Some ways in which the invention may be performed are now described by way of example with reference to the accompanying drawings, in which: Figures 1 and 2 schematically illustrate, partially in section, respective thyratrons in accordance with the invention.

With reference to Figure 1, a thyratron includes an envelope 1 containing an anode 2, a cathode 3 and a grid structure 4 located between them. The grid structure 4 comprises several apertured grids surrounded by a cylindrical metal mesh 5 which supports them. The envelope 1 also contains hydrogen at a few torr pressure, and comprises a first glass portion 6 at the anode end of the device, a second glass portion 7 near the cathode 3 and a cylindrical piece 8 of metal located between them to which they are sealed. In this case the metal is Kovar (registered trademark) but other metals having a similar thermal expansion co-efficient to that of the glass may be used. Metal rods 9 connect the mesh 5 and the metal piece 8 of the envelope.

During conduction of a current through the thyratron, positive ions travel from the anode region towards the cathode 3 and neutral gas molecules tend to migrate with them through the apertures in the grid structure 4. The path of the gas flow is shown as broken lines. Gas molecules move between the cathode 3 and its heat shield 10 and pass through apertures 11.
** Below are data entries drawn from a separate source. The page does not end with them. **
(* ===== verification/Metrics.v ===== *)
(** * Metrics ([internal/metrics/metrics.go])

    The Prometheus client is not part of the repository: a metric vector and
    its two operations are parameters, and what the code relies on is the
    documented contract of the client library. The HTTP endpoint that exposes
    the registry is in [MetricsServer]. *)

From stdpp Require Import base tactics list numbers gmap strings.
From Stdlib Require Import ZArith Lia.
From S2P Require Import Prelude GoIO GoStrings OSFile.
#[local] Open Scope Z_scope.

(** ** The client library *)

(** [counter_Add] is [v.WithLabelValues(label).Add(n)], [histogram_Observe] is
    [v.WithLabelValues(label).Observe(d)] with the duration in nanoseconds. *)
Class Prometheus := {
  vec : Type;
  new_vec : vec;
  counter_Add : gostring -> Z -> st vec unit;
  histogram_Observe : gostring -> Z -> st vec unit }.

(** The documented contract: labels that are not valid text are refused, a
    counter cannot decrease, nothing else fails. *)
Class PrometheusOk `{Prometheus} := {
  label_ok : gostring -> Prop;
  counter_Add_ok l n v : label_ok l -> 0 <= n -> (counter_Add l n v).1 = Ok tt;
  counter_Add_negative l n v : n < 0 -> exists p, (counter_Add l n v).1 = Panic p;
  histogram_Observe_ok l d v : label_ok l -> (histogram_Observe l d v).1 = Ok tt }.

(** A counter per label. *)
#[export] Instance counters : Prometheus := {|
  vec := gmap gostring Z;
  new_vec := ∅;
  counter_Add l n v :=
    if n <? 0 then (Panic CounterDecrease, v) else (Ok tt, <[l := default 0 (v !! l) + n]> v);
  histogram_Observe l d v := (Ok tt, <[l := default 0 (v !! l) + 1]> v) |}.

#[export] Program Instance counters_ok : PrometheusOk := {| label_ok _ := True |}.
Next Obligation. intros l n v _ Hn. simpl. by rewrite (proj2 (Z.ltb_ge _ _)) by lia. Qed.
Next Obligation. intros l n v Hn. simpl. rewrite (proj2 (Z.ltb_lt _ _)) by lia. by eexists. Qed.
Next Obligation. done. Qed.

(** ** The broker's metrics *)

Section metrics.
Context `{Prometheus}.

Record Metrics := MkMetrics {
  MessagesProducedTotal : vec;
  MessagesFetchedTotal : vec;
  DiskWriteLatency : vec }.

Definition New : Metrics := MkMetrics new_vec new_vec new_vec.

Definition set_produced (v : vec) (m : Metrics) : Metrics :=
  MkMetrics v (MessagesFetchedTotal m) (DiskWriteLatency m).
Definition set_fetched (v : vec) (m : Metrics) : Metrics :=
  MkMetrics (MessagesProducedTotal m) v (DiskWriteLatency m).
Definition set_latency (v : vec) (m : Metrics) : Metrics :=
  MkMetrics (MessagesProducedTotal m) (MessagesFetchedTotal m) v.

(** A call on one metric. *)
Definition on_metric {A} (get : Metrics -> vec) (put : vec -> Metrics -> Metrics) (op : st vec A)
  : st Metrics A := fun m => let '(r, v) := op (get m) in (r, put v m).

Definition produced_Add (topic : gostring) (n : Z) : st Metrics unit :=
  on_metric MessagesProducedTotal set_produced (counter_Add topic n).

Definition fetched_Inc (topic : gostring) : st Metrics unit :=
  on_metric MessagesFetchedTotal set_fetched (counter_Add topic 1).

(** [time.Since(start)] is taken when the call is made. *)
Definition ObserveDiskWrite (topic : gostring) (start now : Z) : st Metrics unit :=
  on_metric DiskWriteLatency set_latency (histogram_Observe topic (now - start)).
End metrics.

(** The conventional metrics address: the port after the broker's, at the width
    of [int]. *)
Definition MetricsAddr (brokerPort : Z) : gostring :=
  gos "0.0.0.0:" ++ fmt_d (i64 (brokerPort + 1)).
Definition dispatch (header : RequestHeader) : stio session unit :=
  let k := rh_ApiKey header in
  if k =? ApiKeyProduce then handleProduce header
  else if k =? ApiKeyFetch then handleFetch header
  else if k =? ApiKeyListOffsets then handleListOffsets header
  else if k =? ApiKeyMetadata then handleMetadata header
  else if k =? ApiKeyOffsetCommit then handleOffsetCommit header
  else if k =? ApiKeyOffsetFetch then handleOffsetFetch header
  else if k =? ApiKeyFindCoordinator then handleFindCoordinator header
  else if k =? ApiKeyJoinGroup then handleJoinGroup header
  else if k =? ApiKeyHeartbeat then handleHeartbeat header
  else if k =? ApiKeyLeaveGroup then handleLeaveGroup header
  else if k =? ApiKeySyncGroup then handleSyncGroup header
  else if k =? ApiKeyApiVersions then handleApiVersions header
  else sfail (Errorf "unsupported api_key: %d" [DInt k]).

(** The loop of [Handle]: requests until one cannot be read or handled, and
    what stopped it. Every round consumes the bytes of a request header. *)
Fixpoint serve (fuel : nat) : stio session goerr :=
  match fuel with
  | O => sfail EOF
  | S k => fun x =>
      match parse ParseRequestHeader x with
      | (Ok header, x) =>
          match dispatch header x with
          | (Ok _, x) => serve k x
          | (Err e, x) => (Ok e, x)
          | (Panic p, x) => (Panic p, x)
          end
      | (Err e, x) => (Ok e, x)
      | (Panic p, x) => (Panic p, x)
      end
  end.
Lemma fetch_partition_consistent topic part rem x p rem' x' :
  fetch_partition topic part rem x = (Ok (p, rem'), x') -> consistent_partition p.
Proof.
  destruct x as [h o]. unfold fetch_partition, mbind, st_bind, mret, st_ret.
  assert (Hno : forall hw code, consistent_partition
    {| fpr_RecordBatch := None; fpr_HighWatermark := hw; fpr_BatchSize := -1;
       fpr_Partition := fpd_Partition part; fpr_ErrorCode := code |})
    by (intros hw code; unfold consistent_partition; simpl; lia).
  destruct (try_st _ _) as [[[ps|e]|e|pp] x1]; try (by intros [= <- <- <-]).
  destruct (on_store _ _) as [[hw|e|pp] x2]; try done.
  destruct (_ =? hw); [by intros [= <- <- <-]|]. destruct (hw <? _); [by intros [= <- <- <-]|].
  cbv zeta. set (cap := if rem <? _ then _ else _). destruct (cap <=? 0); [by intros [= <- <- <-]|].
  destruct (try_st (on_store (on_partition ps (PartitionStore_Read _ _))) x2)
    as [[[[w n]|e]|e|pp] x3] eqn:Er; try done; try (by intros [= <- <- <-]).
  assert (Hn : sfits 32 n).
  { unfold try_st, on_store, zoom, on_partition in Er. destruct x2 as [h2 o2].
    destruct (bs_stores (h_store h2) !! ps) as [st|]; [|done].
    destruct (PartitionStore_Read _ _ (st, o2)) as [[[w' n']|e|pp] [st' o']] eqn:Ep; try done.
    injection Er as -> -> _. eapply PartitionStore_Read_width; [done|]. apply swrap_fits. lia. }
  destruct (Z.ltb_spec n 0); [done|].
  destruct (on_os _ x3) as [[r|e|pp] x4]; try done.
  destruct (ReadFull n r) as [[raw|e|pp] r'] eqn:Ef; simpl; try (by intros [= <- <- <-]).
  apply ReadFull_length in Ef. unfold recHdr. destruct (Z.ltb_spec (zlen raw) 4); [by intros [= <- <- <-]|].
  destruct (on_metrics _ x4) as [[[]|e|pp] x5]; try done. intros [= <- <- <-].
  intros _. simpl. eexists. split; [done|]. unfold patch_payload.
  rewrite zlen_patch_loop by lia. rewrite zlen_drop by lia.
  unfold i32. rewrite swrap_id; [done|lia|]. fits.
Qed.

Lemma fetch_partitions_consistent topic parts rem x ps rem' x' :
  fetch_partitions topic parts rem x = (Ok (ps, rem'), x') -> Forall consistent_partition ps.
Proof.
  revert rem x ps rem' x'. induction parts as [|part parts IH]; intros rem x ps rem' x'; simpl.
  - intros [= <- <- <-]. constructor.
  - unfold mbind, st_bind. destruct (fetch_partition _ _ _ _) as [[[p r1]|e|pp] x1] eqn:E1; try done.
    destruct (fetch_partitions _ _ _ _) as [[[ps' r2]|e|pp] x2] eqn:E2; try done.
    intros [= <- <- <-]. constructor; [by eapply fetch_partition_consistent|by eapply IH].
Qed.

Lemma fetch_topics_consistent topics rem x ts rem' x' :
  fetch_topics topics rem x = (Ok (ts, rem'), x') ->
  Forall (fun t => Forall consistent_partition (ftr_Partitions t)) ts.
Proof.
  revert rem x ts rem' x'. induction topics as [|topic topics IH]; intros rem x ts rem' x'; simpl.
  - intros [= <- <- <-]. constructor.
  - unfold mbind, st_bind. destruct (fetch_partitions _ _ _ _) as [[[p r1]|e|pp] x1] eqn:E1; try done.
    destruct (fetch_topics _ _ _) as [[[ps' r2]|e|pp] x2] eqn:E2; try done.
    intros [= <- <- <-]. constructor; [by eapply fetch_partitions_consistent|by eapply IH].
Qed.

Lemma fetch_consistent q x resp x' : fetch q x = (Ok resp, x') -> consistent resp.
Proof.
  unfold fetch, mbind, st_bind. destruct (fetch_topics _ _ _) as [[[ts r]|e|pp] x1] eqn:E; [|done..].
  intros [= <- <-]. by eapply fetch_topics_consistent.
Qed.

(** ** One request *)

(** A connection to a peer that reads everything. *)
Abbreviation peer d e out := (Conn (Rd d e) out None).

(** Sending a computed answer. *)
Definition answer (m : stio Handler (list byte)) : stio session unit :=
  p ← on_handler m; on_conn (conn_Write p).

Lemma answer_peer (m : stio Handler (list byte)) h d e out o :
  answer m ((h, peer d e out), o) =
  match m (h, o) with
  | (Ok p, (h', o')) => (Ok tt, ((h', peer d e (out ++ p)), o'))
  | (Err err, (h', o')) => (Err err, ((h', peer d e out), o'))
  | (Panic p, (h', o')) => (Panic p, ((h', peer d e out), o'))
  end.
Proof.
  unfold answer, on_handler, on_conn, mbind, st_bind. by destruct (m (h, o)) as [[] []].
Qed.

Lemma parse_reads {A B} fmt (dec : decoder A) a c (k : A -> stio session B) h d e out o :
  reads dec a c ->
  (x ← wrapf fmt [] (parse dec); k x) ((h, peer (c ++ d) e out), o) = k a ((h, peer d e out), o).
Proof. intros Hr. unfold mbind, st_bind, wrapf, parse, on_conn. simpl. by rewrite Hr. Qed.
Lemma fetch_implements max : implements max fetch fetch_request_spec wf_fetch_request (fun _ => 0).
Proof.
  constructor; [intros req h o A Hok [Hm Hts] _|intros req A tp|done]; unfold fetch, fetch_request_spec.
  - apply wp_bind. eapply wp_mono; [by apply fetch_topics_refines|]. intros r [h1 o1] Hf.
    destruct (fetch_topics_spec _ _ A) as [[ts rem] A']. destruct Hf as [-> Hok1]. by apply wp_ret.
  - destruct (fetch_topics_spec_same (fr_Topics req) (fr_MaxBytes req) A) as [E _].
    destruct (fetch_topics_spec _ _ A) as [[ts rem] A']. simpl in *. rewrite E. lia.
Qed.


(** ** Produce, then fetch *)

(** A batch that fills its record exactly, as producers send it. *)
Definition whole_batch (batch : list byte) (count : Z) : Prop :=
  ValidateRecordBatch batch = Ok count /\ 0 <= count /\
  rbMinBytes <= zlen batch < 2 ^ 31 - 4 /\ declared_total batch = zlen batch.

(** The last record of a log. *)
Lemma fetch_last_record t p off cap rem batch A log :
  pl_active (ab_log A (t, p)) = log ++ frame batch -> off = zlen log ->
  0 < zlen batch <= Z.min rem cap ->
  fetch_spec t {| fpd_FetchOffset := off; fpd_Partition := p; fpd_PartitionMaxBytes := cap |} rem A =
  ({| fpr_RecordBatch := Some (Rd (patch_payload off batch) EOF);
      fpr_HighWatermark := off + zlen (frame batch); fpr_BatchSize := zlen batch;
      fpr_Partition := p; fpr_ErrorCode := ErrCodeNone |}, rem - zlen batch).
Proof.
  intros HL -> Hb. unfold fetch_spec. cbn [fpd_FetchOffset fpd_Partition fpd_PartitionMaxBytes].
  rewrite HL, zlen_app, zlen_frame. pose proof (zlen_nonneg log).
  rewrite (proj2 (Z.eqb_neq _ _)), (proj2 (Z.ltb_ge _ (zlen log))), (proj2 (Z.leb_gt _ 0)) by lia.
  replace (Z.min _ (zlen log + (4 + zlen batch) - zlen log)) with (4 + zlen batch) by lia.
  rewrite (proj2 (Z.ltb_ge _ 4)) by lia. cbv zeta.
  assert (Hs : slice (zlen log + 4) (zlen log + (4 + zlen batch)) (log ++ frame batch) = batch).
  { pose proof (slice_mid (log ++ be_put 4 (zlen batch)) batch []) as Hm.
    rewrite app_nil_r, <- app_assoc in Hm. unfold frame.
    replace (zlen (log ++ be_put 4 (zlen batch))) with (zlen log + 4) in Hm by zlen_lia.
    by replace (zlen log + (4 + zlen batch)) with (zlen log + 4 + zlen batch) by lia. }
  rewrite Hs. unfold patch_payload. by rewrite zlen_patch_loop by lia.
Qed.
They then reach the low pressure region via a passage 12 between the cathode heat shield 8 and the second glass portion 7 of the envelope 1. At the grid structure 4 the molecules pass through the mesh 5 and into the low pressure region at the anode, giving continuous circulation within the envelope 1. Heat produced in the anode region when the thyratron is conducting a current is conducted, by means of the rods 9, from the grid structure 4 to the metal piece 7 by means of the rods 9, where it is radiated or where external cooling is provided.

With reference to Figure 2, another thyratron in accordance with the invention includes an anode 13, a cathode 14 and an intermediate grid structure 15 which comprises a plurality of grids and a surrounding mesh 16. In this thyratron, the envelope consists of a glass portion 17 at the cathode end of the tube, a metal port 18 surrounding the grid structure 15 and fixed to a metal disc 19, and a ceramic tube 20 which surrounds the lead or stem 21 of the anode 13. The metal part 18 is cylindrical and has a greater diameter at one end 22 than the other to provide clearance between the grid structure 15 and the glass portion 17 of the envelope, the smaller diameter end being in contact with the grid structure 15. The use of a ceramic tube 20 around the anode stem 21 enables a large diameter lead 21 to be used, which is hollow. Coolant, such as air or oil, is arranged to flow through it to provide cooling of the anode 13. During conduction, the neutral gas molecules travel along a similar path to those of the thyratron described with reference to Figure 1, the gas flow being illustrated by the broken lines. Heat is conducted from the anode region via the surrounding mesh 16 of the grid structure 15 and the metal part 18 of the envelope.

Claims (7)

1. A discharge tube device comprising an envelope which contains an anode, a cathode, a grid structure and gas, part of the envelope being of metal and arranged to act as a heat conduction path, and there being a gas return path from the cathode region to the anode region during conduction between the anode and cathode.

2. A device as claimed in claim 1 and wherein part of the envelope is glass.

3. A device as claimed in claim 1 or 2 and wherein the metal part of the envelope has a surface which is in contact with a grid structure surface.

4. A device as claimed in claim 1, 2 or 3 and wherein the envelope includes a ceramic portion arranged coaxially about a lead to the anode.

5. A device as claimed in claim 4 and wherein the lead is hollow.

6. A thyratron substantially as illustrated in and described with reference to Figure 1 of the accompanying drawings.

7. A thyratron substantially as illustrated in and described with reference to Figure 2 of the accompanying drawings.